2017-04-13 Thread Danek Duvall
Augie Fackler wrote:

> On Thu, Apr 13, 2017 at 3:55 PM, Augie Fackler  wrote:
> > On Wed, Mar 8, 2017 at 10:44 AM, Yuya Nishihara  wrote:
> >> On Tue, 7 Mar 2017 17:56:58 +0100, Pierre-Yves David wrote:
> >>> On the other hand, this is probably not so bundle2 specific. We have
> >>> some "select" logic to read stdout and stderr as soon as possible. This
> >>> is the main suspect as it is possible that this logic behave different
> >>> under linux and other unix (not too much effort have been put into it).
> >>
> >> posix.poll() waits every type of operation no matter if fd is e.g. writable
> >> or not.
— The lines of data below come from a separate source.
(** * SEFS: the semantic gravity loop, embedded and verified

    A shallow embedding of the backend of the self-organizing semantic
    file system (storage.py, file_ops.py, monitor.py, rag_engine.py,
    analyzer.py, main.py, config.py) together with the properties of its
    specification that concern the ingestion / clustering / reorganisation
    loop, and with further properties of the store, the file manager, the
    event handler, the chunk index, the clusterer and the HTTP handlers.

    Conventions of the embedding
    - Python [str] is [string], read as a sequence of ASCII characters.
    - The three process-wide dictionaries of main.py are insertion-ordered
      association lists ([dict]): the clusterer enumerates them, so their
      order is observable.
    - The SQLite table and the file system are finite maps ([gmap]) and the
      pending-move set is a finite set ([gset]): only membership and lookup
      are observable there.
    - Time is a logical clock counted in milliseconds; a sleeping thread is
      a record with its wake-up instant.
    - The embedding model, DBSCAN and KeyBERT are external collaborators
      and appear as the fields of the class [Externals]. *)

From Stdlib Require Import QArith Qabs Qminmax DecimalString DecimalPos DecimalZ Ascii String.
From stdpp Require Import gmap strings list fin_maps.


(** ** Python string primitives (ASCII) *)
Module Py.

(** [str.isspace] on one ASCII character. *)
Definition is_space (c : ascii) : bool :=
  let n := nat_of_ascii c in
  ((9 <=? n) && (n <=? 13)) || ((28 <=? n) && (n <=? 32)).

Definition is_upper (c : ascii) : bool :=
  let n := nat_of_ascii c in (65 <=? n) && (n <=? 90).

Definition is_lower (c : ascii) : bool :=
  let n := nat_of_ascii c in (97 <=? n) && (n <=? 122).

Definition to_lower (c : ascii) : ascii :=
  if is_upper c then ascii_of_nat (nat_of_ascii c + 32) else c.

Definition to_upper (c : ascii) : ascii :=
  if is_lower c then ascii_of_nat (nat_of_ascii c - 32) else c.

Fixpoint map_chars (f : ascii → ascii) (s : string) : string :=
  match s with
  | EmptyString => EmptyString
  | String c r => String (f c) (map_chars f r)
  end.

(** [s.lower()] *)
Definition lower : string → string := map_chars to_lower.

(** [s.replace(a, b)] for single characters. *)
Definition replace_char (a b : ascii) : string → string :=
  map_chars (λ c, if Ascii.eqb c a then b else c).

(** [s.title()]: a letter is upper-cased when the previous character is
    not a letter and lower-cased otherwise. *)
Fixpoint title_go (prev_cased : bool) (s : string) : string :=
  match s with
  | EmptyString => EmptyString
  | String c r =>
      let cased := is_upper c || is_lower c in
      String (if cased then (if prev_cased then to_lower c else to_upper c) else c)
             (title_go cased r)
  end.
Definition title : string → string := title_go false.

(** [s.startswith(p)] *)
Fixpoint startswith (s p : string) : bool :=
  match p, s with
  | EmptyString, _ => true
  | String _ _, EmptyString => false
  | String a p', String b s' => Ascii.eqb a b && startswith s' p'
  end.

(** [s.endswith(p)] *)
Definition endswith (s p : string) : bool :=
  startswith (String.rev s) (String.rev p).

(** [sub in s] *)
Fixpoint contains (s sub : string) : bool :=
  startswith s sub ||
  match s with
  | EmptyString => false
  | String _ r => contains r sub
  end.

Fixpoint lstrip (s : string) : string :=
  match s with
  | EmptyString => EmptyString
  | String c r => if is_space c then lstrip r else s
  end.

(** [s.strip()]: leading and trailing whitespace removed, the interior
    kept as it is. *)
Definition strip (s : string) : string :=
  String.rev (lstrip (String.rev (lstrip s))).

(** [len(s)] *)
Definition len (s : string) : nat := String.length s.

(** [s.split()]: the maximal runs of non-whitespace characters. *)
Fixpoint split_go (cur : option string) (s : string) : list string :=
  match s with
  | EmptyString => option_list (String.rev <$> cur)
  | String c r =>
      if is_space c
      then option_list (String.rev <$> cur) ++ split_go None r
      else split_go (Some (String c (default EmptyString cur))) r
  end.
Definition split : string → list string := split_go None.

(** [sep.join(parts)] *)
Fixpoint join (sep : string) (parts : list string) : string :=
  match parts with
  | [] => EmptyString
  | [p] => p
  | p :: rest => p +:+ sep +:+ join sep rest
  end.

(** [str(n)] for an integer. *)
Definition str_of_int (n : Z) : string := NilZero.string_of_int (Z.to_int n).

(** [range(0, stop, step)] for a positive step; every index is below
    [stop], so [stop] iterations of fuel are enough. *)
Fixpoint range_from (fuel i stop step : nat) : list nat :=
  match fuel with
  | O => []
  | S fuel' => if i <? stop then i :: range_from fuel' (i + step) stop step else []
  end.
Definition range_step (stop step : nat) : list nat := range_from stop 0 stop step.

(** [l[i:j]] for [0 <= i <= j]. *)
Definition slice {A} (l : list A) (i j : nat) : list A := take (j - i) (drop i l).
(** * A verification model of the data pipeline of canada-energy-future

    The in-app pipeline (the [useData], [useDimensions], [useFilteredData]
    and [useChartData] hooks), the build-time parser [parse.mjs] and the
    per-selection cache of [useDimensionData] in [src/App.tsx], embedded
    shallowly.

    JavaScript strings are modelled as Rocq [string]s: sequences of 8-bit
    code units, so character comparison is code-unit comparison as in
    [Array.prototype.sort]. JavaScript numbers are modelled by [jsnum]:
    NaN, the two infinities, and finite values kept as the exact decimal
    [m * 10^e] that the text denotes. Rounding to binary64 is modelled only
    where it changes finiteness (overflow to an infinity); the rounding of
    finite values and the sign of zero are not modelled. *)

From Stdlib Require Import String Ascii List ZArith QArith Lia Bool.
From Stdlib Require Import Permutation Sorted.
Import ListNotations.

(* ------------------------------------------------------------------ *)
(** ** JavaScript string primitives *)

Module JsString.

(** Characters removed by [String.prototype.trim] (WhiteSpace and
    LineTerminator) that fit in one 8-bit code unit. *)
Definition is_js_space (c : ascii) : bool :=
  existsb (N.eqb (N_of_ascii c)) [9; 10; 11; 12; 13; 32; 160]%N.

Fixpoint drop_space (s : list ascii) : list ascii :=
  match s with
  | c :: s' => if is_js_space c then drop_space s' else s
  | [] => []
  end.

(** [s.trim()] *)
Definition trim (s : string) : string :=
  string_of_list_ascii
    (rev (drop_space (rev (drop_space (list_ascii_of_string s))))).

(** [s.split(/,/g)] for a one-character separator. [cur] holds the
    current piece, reversed. *)
Fixpoint split_char_aux (sep : ascii) (cur : list ascii) (s : list ascii)
  : list (list ascii) :=
  match s with
  | [] => [rev cur]
  | c :: s' =>
      if Ascii.eqb c sep then rev cur :: split_char_aux sep [] s'
      else split_char_aux sep (c :: cur) s'
  end.

Definition split_char (sep : ascii) (s : string) : list string :=
  map string_of_list_ascii (split_char_aux sep [] (list_ascii_of_string s)).

(** [s.split(/\r?\n/g)]: a piece ends at each LF, and one CR just before
    that LF belongs to the separator. *)
Fixpoint split_crlf_opt_aux (cur : list ascii) (s : list ascii)
  : list (list ascii) :=
  match s with
  | [] => [rev cur]
  | c :: s' =>
      if Ascii.eqb c "010"%char then
        (match cur with
         | r :: cur' => if Ascii.eqb r "013"%char then rev cur' else rev cur
         | [] => []
         end) :: split_crlf_opt_aux [] s'
      else split_crlf_opt_aux (c :: cur) s'
  end.

Definition split_lf (s : string) : list string :=
  map string_of_list_ascii (split_crlf_opt_aux [] (list_ascii_of_string s)).

(** [s.split(/\r\n/g)]: pieces end only at a CR immediately followed by
    an LF, matched left to right. *)
Fixpoint split_crlf_aux (cur : list ascii) (s : list ascii)
  : list (list ascii) :=
  match s with
  | [] => [rev cur]
  | c :: s' =>
      match s' with
      | d :: s'' =>
          if Ascii.eqb c "013"%char && Ascii.eqb d "010"%char
          then rev cur :: split_crlf_aux [] s''
          else split_crlf_aux (c :: cur) s'
      | [] => split_crlf_aux (c :: cur) s'
      end
  end.

Definition split_crlf (s : string) : list string :=
  map string_of_list_ascii (split_crlf_aux [] (list_ascii_of_string s)).

(** [s.replace] of every double quote by the empty string. *)
Definition remove_quotes (s : string) : string :=
  string_of_list_ascii
    (filter (fun c => negb (Ascii.eqb c "034"%char)) (list_ascii_of_string s)).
IIRC, this doesn't always work on FreeBSD since the underlying 
> >> resource
> >> of read/write ends might be shared in the kernel.
> >>
> >> But I don't think this is the source of the unstable output.
> >
> > I've had a little time today between things to try and debug this.
> > What I've found so far:
> >
> > 1) when the test passes, the remote: output is printed by the
> > _forwardoutput method in sshpeer, presumably since stderr makes it to
> > the client before the close of stdout.
> > 2) When the test fails (as on BSD, and I guess Solaris), the client
> > notices that stdout closed before stderr. It then aborts the
> > transaction and sshpeer.cleanup() notices some data chilling on stderr
> > and ensures it gets read and printed.
> >
> > I'm not really sure why BSD systems would be quicker at communicating
> > the closed FD than other systems. I'm poking at dummyssh now to see if
> > maybe it's weirdness from there...
> 
> Here's a patch that seems to work. I'm not happy about it, but it
> makes the behavior consistent, and it looks mostly harmless.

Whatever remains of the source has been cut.